At least 33 whales have been killed in the last four years, and 15 seriously injured, primarily from vessel strikes and fishing gear entanglements.

These losses represent almost 10 percent of the remaining population.


A North Atlantic right whale seen swimming the waters off Cape Cod on April 14, 2019 

  • Adults of the species can reach up to 52 feet in length and weigh up to 77 tons 
  • From the age of ten, grown female North Atlantic right whales give birth to young once every 3–6 years. 
  • 40% of right whale’s body mass is low-density blubber.
  • Unlike most species of whale, the right whale floats when it dies 
  • Right whales feed by skimming through patches of their prey concentrated in surface waters. They eat krill, barnacle larvae and small crustaceans.
  • It’s thought they typically live to age 50, though some individuals have lived twice as long. 
  • North Atlantic right whale populations have been growing by around 2.5 percent a year, still below the 6–7 percent rise researchers are hoping to see for the species to move off the endangered list.

Michael Moore, a whale trauma specialist at Woods Hole Oceanographic Institution, is the author of a new report in the journal Diseases of Aquatic Organisms.

According to Moore, fewer than 366 surviving North Atlantic right whales remain on Earth.

‘North Atlantic right whales face a serious risk of extinction, but there is hope if we can work together on solutions,’ he said. ‘Trauma reduction measures and applying new tools to assess their health are critically important to enhance the welfare of individual whales.’

If researchers, government officials and commercial fishing companies can work together to devise proactive solutions, ‘the current decline in population can be reversed,’ Moore said.

He and his colleagues at Woods Hole collaborated with scientists from the National Oceanic and Atmospheric Administration (NOAA) Fisheries and over a dozen other institutions to gather monitoring data from tagging studies, aerial and vessel photography, animal sampling and other sources.

Their analysis provides the clearest picture of the threats the whales face from commercial fishing and vessel traffic throughout their annual migration south.

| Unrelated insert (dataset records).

(* ===== verification/CampaignRepository.v ===== *)
(** * CampaignRepository: durable campaigns

    The operations of [domain/campaigns/repository.py] on the tables of
    [CampaignStore], each the whole method: the guards it evaluates in their order,
    the rows it writes, the transition history it appends. A row object that is
    assigned is written back under its primary key, and [onupdate=func.now()] stamps
    it with the transaction's timestamp. Unique constraints raise IntegrityError, as
    do the foreign keys into the customer tables. [locked] are the rows other
    transactions hold, which [SKIP LOCKED] passes over. Parameters: SHA-256
    ([digest]), the canonical JSON of a dumped draft and of its audience, and the
    timezone database. *)

From stdpp Require Import pretty.
From S2P Require Import Prelude.
From S2P Require Import PyText.
From S2P Require Import Errors.
From S2P Require Import Lifecycles.
From S2P Require Import Conditions.
From S2P Require Import ScheduleSpec.
From S2P Require Import Calendar.
From S2P Require Import Recurrence.
From S2P Require Import MessagingStore.
From S2P Require Import CustomerStore.
From S2P Require Import CampaignStore.
From S2P Require Import Store.
From S2P Require Import Identity.

Definition InvalidState : exn := Nxs (CampaignErr CampaignInvalidStateError).

Definition Fenced : exn := Nxs (CampaignErr CampaignExecutionFencedError).

(** ** Values of the enumerations *)

Definition channel_value (c : MessageChannel) : string :=
  match c with
  | MessageChannel.WHATSAPP => "WHATSAPP"
  | MessageChannel.EMAIL => "EMAIL"
  | MessageChannel.SMS => "SMS"
  end.

Definition campaign_state_value (s : CampaignState) : string :=
  match s with
  | CampaignState.DRAFT => "DRAFT"
  | CampaignState.PREPARING => "PREPARING"
  | CampaignState.READY => "READY"
  | CampaignState.SCHEDULED => "SCHEDULED"
  | CampaignState.RUNNING => "RUNNING"
  | CampaignState.PAUSED => "PAUSED"
  | CampaignState.CANCELLING => "CANCELLING"
  | CampaignState.COMPLETED => "COMPLETED"
  | CampaignState.FAILED => "FAILED"
  | CampaignState.CANCELLED => "CANCELLED"
  end.

Definition campaign_run_state_value (s : CampaignRunState) : string :=
  match s with
  | CampaignRunState.PENDING_RELEASE => "PENDING_RELEASE"
  | CampaignRunState.MATERIALIZING => "MATERIALIZING"
  | CampaignRunState.RUNNING => "RUNNING"
  | CampaignRunState.PAUSED => "PAUSED"
  | CampaignRunState.CANCELLING => "CANCELLING"
  | CampaignRunState.COMPLETED => "COMPLETED"
  | CampaignRunState.FAILED => "FAILED"
  | CampaignRunState.CANCELLED => "CANCELLED"
  end.
(* ===== verification/CampaignOps.v ===== *)
(** * CampaignOps: the repository implements its specification

    [refines org m]: from a state that satisfies the invariant, a normal return of
    [m] is a sequence of effects of [CampaignSpec]. This file proves it for the
    operations on campaigns, audiences and runs; [CampaignSends] for claims, permits
    and cancellation. *)

From S2P Require Import Prelude.
From S2P Require Import Errors.
From S2P Require Import Lifecycles.
From S2P Require Import ScheduleSpec.
From S2P Require Import MessagingStore.
From S2P Require Import CustomerStore.
From S2P Require Import CampaignStore.
From S2P Require Import Store.
From S2P Require Import StoreLemmas.
From S2P Require Import Tables.
From S2P Require Import CampaignRepository.
From S2P Require Import CampaignSpec.
From S2P Require Import CampaignEffects.

(** ** Reading and writing the core *)

Definition with_campaigns (l : list CampaignRecord) (k : Core) : Core :=
  mkCore l (k_revisions k) (k_snapshots k) (k_recipients k) (k_runs k) (k_attempts k) (k_permits k).
Definition with_revisions (l : list CampaignRevisionRecord) (k : Core) : Core :=
  mkCore (k_campaigns k) l (k_snapshots k) (k_recipients k) (k_runs k) (k_attempts k) (k_permits k).
Definition with_snapshots (l : list CampaignAudienceSnapshotRecord) (k : Core) : Core :=
  mkCore (k_campaigns k) (k_revisions k) l (k_recipients k) (k_runs k) (k_attempts k) (k_permits k).
Definition with_recipients (l : list CampaignRecipientRecord) (k : Core) : Core :=
  mkCore (k_campaigns k) (k_revisions k) (k_snapshots k) l (k_runs k) (k_attempts k) (k_permits k).
Definition with_runs (l : list CampaignRunRecord) (k : Core) : Core :=
  mkCore (k_campaigns k) (k_revisions k) (k_snapshots k) (k_recipients k) l (k_attempts k) (k_permits k).
Definition with_attempts (l : list CampaignRecipientAttemptRecord) (k : Core) : Core :=
  mkCore (k_campaigns k) (k_revisions k) (k_snapshots k) (k_recipients k) (k_runs k) l (k_permits k).
Definition with_permits (l : list CampaignSendPermitRecord) (k : Core) : Core :=
  mkCore (k_campaigns k) (k_revisions k) (k_snapshots k) (k_recipients k) (k_runs k) (k_attempts k) l.
(** C32. Preparation terminates: [prepare_campaign] never exhausts the fuel the model
    gives its loop over the audience, one unit per member and one more, because every
    batch resolves a member; and when it returns, the campaign is READY for a revision
    of its own whose sealed snapshot holds exactly the members of the audience, in
    order. *)
Theorem preparation_terminates dep org cid w :
  camp_reachable dep w →
  let r := prepare_campaign (cd_zoneinfo dep) (cd_digest dep) (cd_canonical dep) (cd_canonical_audience dep) org cid w in
  fst r ≠ Err OutOfFuel ∧
  ∀ p, fst r = Ok p →
    cp_state p = CampaignState.READY ∧ ∃ v s, v ∈ k_revisions (core_of (snd r)) ∧ s ∈ k_snapshots (core_of (snd r)) ∧
      cp_prepared_revision_id p = Some (cv_id v) ∧ cv_campaign_id v = cp_id p ∧
      sn_campaign_revision_id s = cv_id v ∧ sn_state s = SnapshotState.SEALED ∧
      map member_of (recipients_of (core_of (snd r)) s) = cd_audience (cv_specification v).
Proof.
  intros HI%camp_reachable_inv r. subst r. unfold prepare_campaign, mbind, M_bind.
  pose proof (fueled_prepare (cd_digest dep) (cd_canonical dep) (cd_canonical_audience dep) org cid w) as Hfp.
  destruct (prepare_txn _ _ _ _ _ w) as [[[v s]|e] w1] eqn:Ht; [|split; [simpl in *; congruence|done]].
  apply prepare_txn_revision in Ht as (HI1 & Hv & Hvc); [|done]. cbn [fst].
  destruct (materialize_all_fueled dep (S (length (cd_audience (cv_specification v)))) org v w1 0 HI1 Hv) as [Hm1 Hm2]; [lia| |lia|].
  { intros s' Hs'. apply find_elem in Hs' as [Hs' _]. destruct (ki_snapshot_ok _ _ HI1 s' Hs') as (? & _ & _ & _ & ? & _). lia. }
  destruct (materialize_all _ _ _ _ _ w1) as [[s2|e] w2] eqn:Ha; [|split; [simpl in *; congruence|done]].
  destruct (Hm2 _ _ eq_refl) as [HI2 Er2]. pose proof (fueled_seal org cid (cv_id v) (sn_resolved_count s2) w2) as Hfs.
  destruct (seal_txn _ _ _ _ w2) as [[q|e] w3] eqn:Hseal; [|split; [simpl in *; congruence|done]].
  split; [done|]. intros p [= <-]. cbn [snd].
  assert (Hrev : revision_of (core_of w2) cid (cv_id v)).
  { intros v' Hv' E. rewrite Er2 in Hv'. assert (v' = v) as -> by (eapply (keyed_inj cv_id); [apply HI1|done..]). done. }
  assert (HI3 : winv w3).
  { apply (step_winv dep org w2); [done|]. pose proof (ct_seal dep org w2 cid (cv_id v) (sn_resolved_count s2) Hrev) as S.
    by rewrite Hseal in S. }
  apply txn_committed in Hseal. ran Hseal as q' w4 H4. apply ran_seal_preparation in H4 as (Q1 & Q2 & Q3 & Q4 & (s3 & Q5 & Q6 & Q7)).
  ran Hseal as u w5 H5. apply kquiet_campaign_event in H5 as [E5 _]. injection Hseal as <- <-. rewrite E5 in *.
  split; [done|]. exists v, s3. change (core_of (set_w_txn_now _ _)) with (core_of w2) in Q4.
  destruct (ki_snapshot_ok _ _ HI3 s3) as (v' & V1 & V2 & _ & _ & V5 & _ & _ & V8); [by rewrite E5|].
  rewrite E5 in V1, V5. assert (Hv3 : v ∈ k_revisions (core_of w4)) by by rewrite Q4, Er2.
  assert (v' = v) as ->.
  { eapply (keyed_inj cv_id); [apply HI3|rewrite E5; done|rewrite E5; done|congruence]. }
  split_and!; try done; [congruence|]. rewrite V5, (V8 Q7), Nat2Z.id. by rewrite take_ge.
Qed.
(* ===== verification/CampaignThrottle.v ===== *)
(** * CampaignThrottle: the per-minute windows of a run

    [authorize_permit] is the only operation that touches the windows or adds a permit:
    [keeps] shows it for every other transaction by its structure. A window is unique for
    its run, channel and minute, counts the permits reserved in it and never exceeds the
    limit of the revision. *)

From S2P Require Import Prelude.
From S2P Require Import Errors.
From S2P Require Import Lifecycles.
From S2P Require Import ScheduleSpec.
From S2P Require Import Recurrence.
From S2P Require Import MessagingStore.
From S2P Require Import CustomerStore.
From S2P Require Import CampaignStore.
From S2P Require Import Store.
From S2P Require Import StoreLemmas.
From S2P Require Import Tables.
From S2P Require Import CampaignRepository.
From S2P Require Import CampaignService.
From S2P Require Import CampaignSpec.
From S2P Require Import CampaignEffects.
From S2P Require Import CampaignOps.
From S2P Require Import CampaignSends.
From S2P Require Import CampaignSystem.
From S2P Require Import CampaignTrace.
From S2P Require Import CampaignDemo.
From S2P Require Import CampaignSafety.

(** ** Commands that leave a table alone *)

Section keeps.
Context {X : Type} (g : CampaignDB → X).

Definition keeps {A} (m : M A) : Prop := ∀ w, g (db_campaign (w_db (snd (m w)))) = g (db_campaign (w_db w)).

Lemma keeps_bind {A B} (m : M A) (f : A → M B) : keeps m → (∀ a, keeps (f a)) → keeps (m ≫= f).
Proof.
  intros Hm Hf w. specialize (Hm w). unfold mbind, M_bind. destruct (m w) as [[a|e] w1]; [|done].
  rewrite (Hf a w1). exact Hm.
Qed.
Lemma keeps_ret {A} (a : A) : keeps (mret a).
Proof. done. Qed.
Lemma keeps_raise {A} e : keeps (@raise A e).
Proof. done. Qed.
Lemma keeps_lift {A} (r : result exn A) : keeps (lift r).
Proof. done. Qed.
Lemma keeps_gets {A} (f : World → A) : keeps (gets f).
Proof. done. Qed.
Lemma keeps_cgets {A} (f : CampaignDB → A) : keeps (cgets f).
Proof. done. Qed.
Lemma keeps_utcnow : keeps utcnow.
Proof. done. Qed.
Lemma keeps_fresh : keeps fresh_uuid.
Proof. done. Qed.
Lemma keeps_cmodify f : (∀ c, g (f c) = g c) → keeps (cmodify f).
Proof. intros Hf w. apply Hf. Qed.
Lemma keeps_modify_db f : (∀ d, db_campaign (f d) = db_campaign d) → keeps (modify_db f).
Proof. intros Hf w. simpl. by rewrite Hf. Qed.
Lemma keeps_txn {A} (m : M A) : keeps m → keeps (tenant_transaction m).
Proof.
  intros Hm w. unfold tenant_transaction. set (w0 := set_w_txn_now _ _). specialize (Hm w0).
  by destruct (m w0) as [[a|e] w1].
Qed.
Lemma keeps_forM {A} (f : A → M unit) l : (∀ a, keeps (f a)) → keeps (forM_ f l).
Proof. intros Hf. induction l; simpl; [apply keeps_ret|by apply keeps_bind]. Qed.
End keeps.

Create HintDb keeps.
#[export] Hint Resolve keeps_ret keeps_raise keeps_lift keeps_gets keeps_cgets keeps_utcnow keeps_fresh : keeps.

Ltac kept :=
  repeat (intros; cbv zeta; lazymatch goal with
  | |- keeps _ (_ ≫= _) => apply keeps_bind
  | |- keeps _ (match ?x with _ => _ end) => destruct x
  | |- keeps _ (forM_ _ _) => apply keeps_forM
  | |- keeps _ (tenant_transaction _) => apply keeps_txn
  | |- keeps _ (cmodify _) => apply keeps_cmodify; intros; repeat case_match; reflexivity
  | |- keeps _ (modify_db _) => apply keeps_modify_db; reflexivity
  | |- keeps _ ?m => first [solve [eauto with keeps nocore] | let h := get_head m in unfold h]
  end).

Abbreviation same_windows := (keeps cdb_windows).

(** The windows and which permits there are. *)
Definition ledger (c : CampaignDB) : list CampaignThrottleWindowRecord * list uuid :=
  (cdb_windows c, map pm_id (cdb_permits c)).

Abbreviation same_ledger := (keeps ledger).
Abbreviation ledger_of w := (ledger (db_campaign (w_db w))).

Lemma keeps_members d z org c s n ms : same_ledger (materialize_members d z org c s n ms).
Proof. revert n. induction ms as [|m ms IH]; intros n; cbn [materialize_members]; [kept|]. apply keeps_bind; [kept|done]. Qed.

Lemma keeps_put_permit p : same_ledger (put_permit p).
Proof.
  apply keeps_cmodify. intros c. unfold ledger. f_equal. apply (map_upd pm_id pm_id p p); [|done]. by intros x _ ->.
Qed.
#[export] Hint Resolve keeps_members keeps_put_permit : keeps.


(** ** Reserving *)



Abbreviation windows w := (cdb_windows (db_campaign (w_db w))).






(** ** The invariant of the windows *)


















(* ===== verification/EventOutbox.v ===== *)
(** * EventOutbox: the transactional outbox and its relay

    [infrastructure/event_outbox.py], [infrastructure/event_dead_letter.py] and the
    [OutboxRelay] of [events/publisher.py]. A row of the outbox is claimed under a
    lease, published to the broker outside any transaction, and only then marked.
    [relay_step] interleaves the transactions of any number of relay workers,
    crashes included, with enqueuing and with the clock.

    Pydantic is a parameter: [model_dump] and [model_validate] are the JSON form of an
    envelope and its validation; what is used of them is that a dumped envelope
    validates to itself. The broker is an oracle: whether it stored the message, and
    whether the call returned an acknowledgement or raised. The human-readable
    [error_summary] of a dead letter is left out. *)

From Stdlib Require Import QArith Qround.
From S2P Require Import Prelude.
From S2P Require Import PyText.
From S2P Require Import Conditions.
From S2P Require Import Store.
From S2P Require Import EventPlatform.

Open Scope Z_scope.

(** ** Tables *)

Module OutboxStatus.
Inductive OutboxStatus : Type := PENDING | PUBLISHING | PUBLISHED | FAILED | DEAD.
#[global] Instance eq_dec : EqDecision OutboxStatus.
Proof. solve_decision. Defined.
End OutboxStatus.
Abbreviation OutboxStatus := OutboxStatus.OutboxStatus.

Record EventOutboxRecord : Type := mkOutbox {
  ob_id : uuid;
  ob_organization_id : uuid;
  ob_event_type : string;
  ob_event_version : Z;
  ob_subject : string;
  ob_envelope : json;
  ob_status : OutboxStatus;
  ob_attempt_count : Z;
  ob_available_at : Z;
  ob_last_error_code : option string;
  ob_lease_owner : option string;
  ob_lease_expires_at : option Z;
  ob_published_at : option Z;
  ob_updated_at : Z;
}.

Record EventDeadLetterRecord : Type := mkDeadLetter {
  dl_organization_id : uuid;
  dl_event_id : uuid;
  dl_event_type : string;
  dl_event_version : Z;
  dl_origin : string;
  dl_consumer_name : option string;
  dl_failure_class : FailureClass;
  dl_error_code : string;
  dl_attempt_count : Z;
  dl_envelope : json;
}.

Record OutboxItem : Type := mkItem {
  it_id : uuid;
  it_organization_id : uuid;
  it_event_type : string;
  it_event_version : Z;
  it_subject : string;
  it_envelope : json;
  it_attempt_count : Z;
}.

(** The settings of [EventsSettings] the relay reads. *)
Record EventsSettings : Type := {
  publisher_batch_size : Z;
  publisher_lease_seconds : Z;
  max_publish_attempts : Z;
  retry_base_delay_seconds : Q;
  retry_max_delay_seconds : Q;
}.

(** ** Time *)

Definition round_half_even (q : Q) : Z :=
  let f := Qfloor q in
  match Qcompare (q - inject_Z f) (1 # 2) with
  | Lt => f
  | Gt => f + 1
  | Eq => if Z.even f then f else f + 1
  end.

(** [dt.timedelta(seconds=q)], in microseconds. *)
Definition timedelta (q : Q) : Z := round_half_even (q * inject_Z 1000000)%Q.

(** [code[:64]] *)
Definition clip (s : string) : string := String.substring 0 64 s.

Section outbox.
Context (model_dump : EventEnvelope → json).
Context (model_validate : json → option EventEnvelope).

(** ** [OutboxRepository] *)

(** [enqueue] in a transaction bound to [tenant]: row-level security refuses another
    tenant's row; a duplicate primary key is swallowed. *)
Definition enqueue (tenant : uuid) (now : Z) (envelope : EventEnvelope) (subject : string)
    (outbox : list EventOutboxRecord) : result failure (bool * list EventOutboxRecord) :=
  if negb (N.eqb (ev_organization_id envelope) tenant) then Err (Platform EventTenantScopeError)
  else if existsb (λ r, N.eqb (ob_id r) (ev_event_id envelope)) outbox then Ok (false, outbox)
  else Ok (true, outbox ++ [mkOutbox (ev_event_id envelope) (ev_organization_id envelope)
    (ev_event_type envelope) (ev_event_version envelope) subject (model_dump envelope)
    OutboxStatus.PENDING 0 now None None None None now]).

(** The [where] clause of [claim_batch]; a NULL lease is not due. *)
Definition publishable (now : Z) (r : EventOutboxRecord) : bool :=
  bool_decide (ob_status r ∈ [OutboxStatus.PENDING; OutboxStatus.FAILED]) && (ob_available_at r <=? now) ||
  bool_decide (ob_status r = OutboxStatus.PUBLISHING) &&
    match ob_lease_expires_at r with Some t => t <=? now | None => false end.

(** [order_by(available_at.asc())] *)
Definition available_before (a b : EventOutboxRecord) : Prop := ob_available_at a ≤ ob_available_at b.
#[export] Instance available_before_dec a b : Decision (available_before a b).
Proof. unfold available_before. apply _. Defined.

Definition item_of (r : EventOutboxRecord) : OutboxItem :=
  mkItem (ob_id r) (ob_organization_id r) (ob_event_type r) (ob_event_version r) (ob_subject r)
    (ob_envelope r) (ob_attempt_count r).

(** The [values] of the claim. *)
Definition leased (owner : string) (now lease_until : Z) (r : EventOutboxRecord) : EventOutboxRecord :=
  mkOutbox (ob_id r) (ob_organization_id r) (ob_event_type r) (ob_event_version r) (ob_subject r)
    (ob_envelope r) OutboxStatus.PUBLISHING (ob_attempt_count r + 1) (ob_available_at r)
    (ob_last_error_code r) (Some owner) (Some lease_until) (ob_published_at r) now.

Definition claim_batch (now : Z) (owner : string) (batch_size lease_seconds : Z)
    (outbox : list EventOutboxRecord) : list OutboxItem * list EventOutboxRecord :=
  let lease_until := now + lease_seconds * 1000000 in
  let ids := map ob_id (take (Z.to_nat batch_size)
    (merge_sort available_before (List.filter (publishable now) outbox))) in
  let claimed r := bool_decide (ob_id r ∈ ids) in
  let outbox := update_where claimed (leased owner now lease_until) outbox in
  (map item_of (List.filter claimed outbox), outbox).

(** The three ways a published row is closed; none looks at the lease. *)
Definition published (now : Z) (r : EventOutboxRecord) : EventOutboxRecord :=
  mkOutbox (ob_id r) (ob_organization_id r) (ob_event_type r) (ob_event_version r) (ob_subject r)
    (ob_envelope r) OutboxStatus.PUBLISHED (ob_attempt_count r) (ob_available_at r)
    None None None (Some now) now.

Definition rescheduled (now available_at : Z) (error_code : string) (r : EventOutboxRecord)
    : EventOutboxRecord :=
  mkOutbox (ob_id r) (ob_organization_id r) (ob_event_type r) (ob_event_version r) (ob_subject r)
    (ob_envelope r) OutboxStatus.FAILED (ob_attempt_count r) available_at
    (Some (clip error_code)) None None (ob_published_at r) now.

Definition dead (now : Z) (error_code : string) (r : EventOutboxRecord) : EventOutboxRecord :=
  mkOutbox (ob_id r) (ob_organization_id r) (ob_event_type r) (ob_event_version r) (ob_subject r)
    (ob_envelope r) OutboxStatus.DEAD (ob_attempt_count r) (ob_available_at r)
    (Some (clip error_code)) None None (ob_published_at r) now.

Definition has_id (id : uuid) (r : EventOutboxRecord) : bool := N.eqb (ob_id r) id.

Definition mark_published (now : Z) (id : uuid) : list EventOutboxRecord → list EventOutboxRecord :=
  update_where (has_id id) (published now).

Definition reschedule (now : Z) (id : uuid) (error_code : string) (available_at : Z)
    : list EventOutboxRecord → list EventOutboxRecord :=
  update_where (has_id id) (rescheduled now available_at error_code).

Definition mark_dead (now : Z) (id : uuid) (error_code : string)
    : list EventOutboxRecord → list EventOutboxRecord :=
  update_where (has_id id) (dead now error_code).

(** [pending_count] *)
Definition pending_count (outbox : list EventOutboxRecord) : Z :=
  Z.of_nat (length (List.filter (λ r, bool_decide (ob_status r ∈
    [OutboxStatus.PENDING; OutboxStatus.PUBLISHING; OutboxStatus.FAILED])) outbox)).

(** ** [DeadLetterRepository.record] for a tenant-scoped envelope *)

Definition same_letter (event_id : uuid) (origin : string) (consumer : option string)
    (d : EventDeadLetterRecord) : bool :=
  N.eqb (dl_event_id d) event_id && String.eqb (dl_origin d) origin &&
  bool_decide (dl_consumer_name d = consumer).

Definition record_dead_letter (envelope : EventEnvelope) (origin : string) (fc : FailureClass)
    (error_code : string) (attempt_count : Z) (consumer : option string)
    (letters : list EventDeadLetterRecord) : list EventDeadLetterRecord :=
  if existsb (same_letter (ev_event_id envelope) origin consumer) letters then letters
  else letters ++ [mkDeadLetter (ev_organization_id envelope) (ev_event_id envelope)
    (ev_event_type envelope) (ev_event_version envelope) origin consumer fc (clip error_code)
    attempt_count (model_dump envelope)].

(** ** [OutboxRelay] *)

(** The database, and the stream: the messages the broker has stored. *)
Record Relay : Type := mkRelay {
  rl_outbox : list EventOutboxRecord;
  rl_letters : list EventDeadLetterRecord;
  rl_stream : list (string * EventEnvelope);
}.

(** What [transport.publish] does: an acknowledgement means the broker holds the
    message; an error or a crash of the worker leaves that open ([stored]). *)
Inductive PublishOutcome : Type :=
| Acknowledged
| Raised (stored : bool) (e : EventPlatformError)
| Crashed (stored : bool).

Definition stores (o : PublishOutcome) : bool :=
  match o with Acknowledged => true | Raised s _ | Crashed s => s end.

(** [_dead_letter] *)
Definition dead_letter (now : Z) (item : OutboxItem) (classified cause : failure)
    (envelope : option EventEnvelope) (r : Relay) : Relay :=
  let error_code := safe_error_code cause in
  mkRelay (mark_dead now (it_id item) error_code (rl_outbox r))
    (match envelope with
     | Some e => record_dead_letter e "OUTBOX_PUBLISH" (classify_failure classified) error_code
                   (it_attempt_count item) None (rl_letters r)
     | None => rl_letters r
     end)
    (rl_stream r).

(** [_handle_transient] *)
Definition handle_transient (settings : EventsSettings) (now : Z) (item : OutboxItem)
    (envelope : EventEnvelope) (exc : failure) (r : Relay) : Relay :=
  if should_dead_letter (it_attempt_count item) (max_publish_attempts settings)
  then dead_letter now item exc exc (Some envelope) r
  else
    let delay := backoff_delay (it_attempt_count item) (retry_base_delay_seconds settings)
                   (retry_max_delay_seconds settings) in
    mkRelay (reschedule now (it_id item) (safe_error_code exc) (now + timedelta delay) (rl_outbox r))
      (rl_letters r) (rl_stream r).

(** [_publish_one]; [invalid] is the exception of a failed validation. *)
Definition publish_one (settings : EventsSettings) (now : Z) (invalid : failure)
    (outcome : PublishOutcome) (item : OutboxItem) (r : Relay) : Relay :=
  match model_validate (it_envelope item) with
  | None => dead_letter now item (Platform EventContractError) invalid None r
  | Some envelope =>
      let r := if stores outcome
               then mkRelay (rl_outbox r) (rl_letters r) (rl_stream r ++ [(it_subject item, envelope)])
               else r in
      match outcome with
      | Acknowledged =>
          mkRelay (mark_published now (it_id item) (rl_outbox r)) (rl_letters r) (rl_stream r)
      | Raised _ e =>
          match classify_failure (Platform e) with
          | RETRYABLE => handle_transient settings now item envelope (Platform e) r
          | TERMINAL => dead_letter now item (Platform e) (Platform e) (Some envelope) r
          end
      | Crashed _ => r
      end
  end.

(** [run_once]: one claim, then the items in turn; [oracle] gives for the i-th item the
    time, the validation exception and the outcome. A crash abandons the rest. *)
Fixpoint publish_items (settings : EventsSettings) (oracle : nat → Z * failure * PublishOutcome)
    (i : nat) (items : list OutboxItem) (r : Relay) : Relay :=
  match items with
  | [] => r
  | item :: items =>
      let '(now, invalid, outcome) := oracle i in
      let r := publish_one settings now invalid outcome item r in
      match outcome with
      | Crashed _ => if bool_decide (is_Some (model_validate (it_envelope item)))
                     then r else publish_items settings oracle (S i) items r
      | _ => publish_items settings oracle (S i) items r
      end
  end.

Definition run_once (settings : EventsSettings) (worker : string) (now : Z)
    (oracle : nat → Z * failure * PublishOutcome) (r : Relay) : Z * Relay :=
  let '(items, outbox) := claim_batch now worker (publisher_batch_size settings)
                            (publisher_lease_seconds settings) (rl_outbox r) in
  (Z.of_nat (length items),
   publish_items settings oracle 0 items (mkRelay outbox (rl_letters r) (rl_stream r))).
End outbox.
(* ===== verification/Otp.v ===== *)
(** * Otp: one-time passcodes

    [otp/errors.py], [otp/entities.py], [otp/purposes.py], [otp/codes.py],
    [domain/otp/repository.py] and [otp/service.py]. HMAC and SHA-256 are parameters, as
    is the random draw. What other services answer is an argument: the messaging account,
    the normalized destination and what became of the delivery. The challenge rows, the
    audit events and, for the theorems, the codes issued and sent and the comparisons made
    are one world; each transaction is a function on it and takes one reading of the
    clock. *)

From stdpp Require Import pretty.
From S2P Require Import Prelude.
From S2P Require Import PyText.
From S2P Require Import Conditions.
From S2P Require Import Store.
From S2P Require Import Identity.
From S2P Require Import EventPlatform.

Open Scope Z_scope.

(** ** Vocabulary *)

Inductive OtpError : Type :=
| OtpChallengeNotFoundError
| OtpInvalidError
| OtpExpiredError
| OtpAlreadyUsedError
| OtpLockedError
| OtpRateLimitedError
| OtpResendTooSoonError
| OtpDeliveryFailedError
| OtpPurposeInvalidError
| OtpConfigInvalidError
| OtpIdempotencyConflictError.

Definition otp_error_code (e : OtpError) : string :=
  match e with
  | OtpChallengeNotFoundError => "NXS_OTP_CHALLENGE_NOT_FOUND"
  | OtpInvalidError => "NXS_OTP_INVALID"
  | OtpExpiredError => "NXS_OTP_EXPIRED"
  | OtpAlreadyUsedError => "NXS_OTP_ALREADY_USED"
  | OtpLockedError => "NXS_OTP_LOCKED"
  | OtpRateLimitedError => "NXS_OTP_RATE_LIMITED"
  | OtpResendTooSoonError => "NXS_OTP_RESEND_TOO_SOON"
  | OtpDeliveryFailedError => "NXS_OTP_DELIVERY_FAILED"
  | OtpPurposeInvalidError => "NXS_OTP_PURPOSE_INVALID"
  | OtpConfigInvalidError => "NXS_OTP_CONFIG_INVALID"
  | OtpIdempotencyConflictError => "NXS_OTP_IDEMPOTENCY_CONFLICT"
  end.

‘These animals face multiple stressors throughout their range and their survival depends both on a better understanding of how these stressors impact the whales as well as effective management to reduce this burden,’ said co-author Robert Schick, a research scientist at Duke University’s Marine Geospatial Ecology Lab.

The docile creatures spend a lot of time near the surface during calving season and can be difficult to spot from a vessel, leading to collisions with watercraft.

Climate change is also taking its toll: Small crustaceans like krill and copepods, which make up the whales’ primary food source, have migrated further and further north to escape rising ocean temperatures.

That’s forced the North American right whales, which need an average of 2,000 pounds of krill a day to survive, to swim farther to feed, contributing to significant loss of body mass.

That, in turn, has led to lower birth rates and delayed sexual maturity in males. 

‘In addition to the threats posed by humans, changing ocean conditions have profound impacts on where whales travel and how they behave,’ said co-author Teri Rowles, a senior advisor for marine mammal health science at NOAA Fisheries.

A comprehensive study last May determined the North Atlantic right whales could be completely wiped out in the next 20 years without additional intervention.

Another species, the Southern right whale, is faring better, with an estimated 12,000 spread across the Southern Hemisphere.

But that’s still miniscule compared to the more than 100,000 that existed before they were decimated by the whaling industry in the 19th century.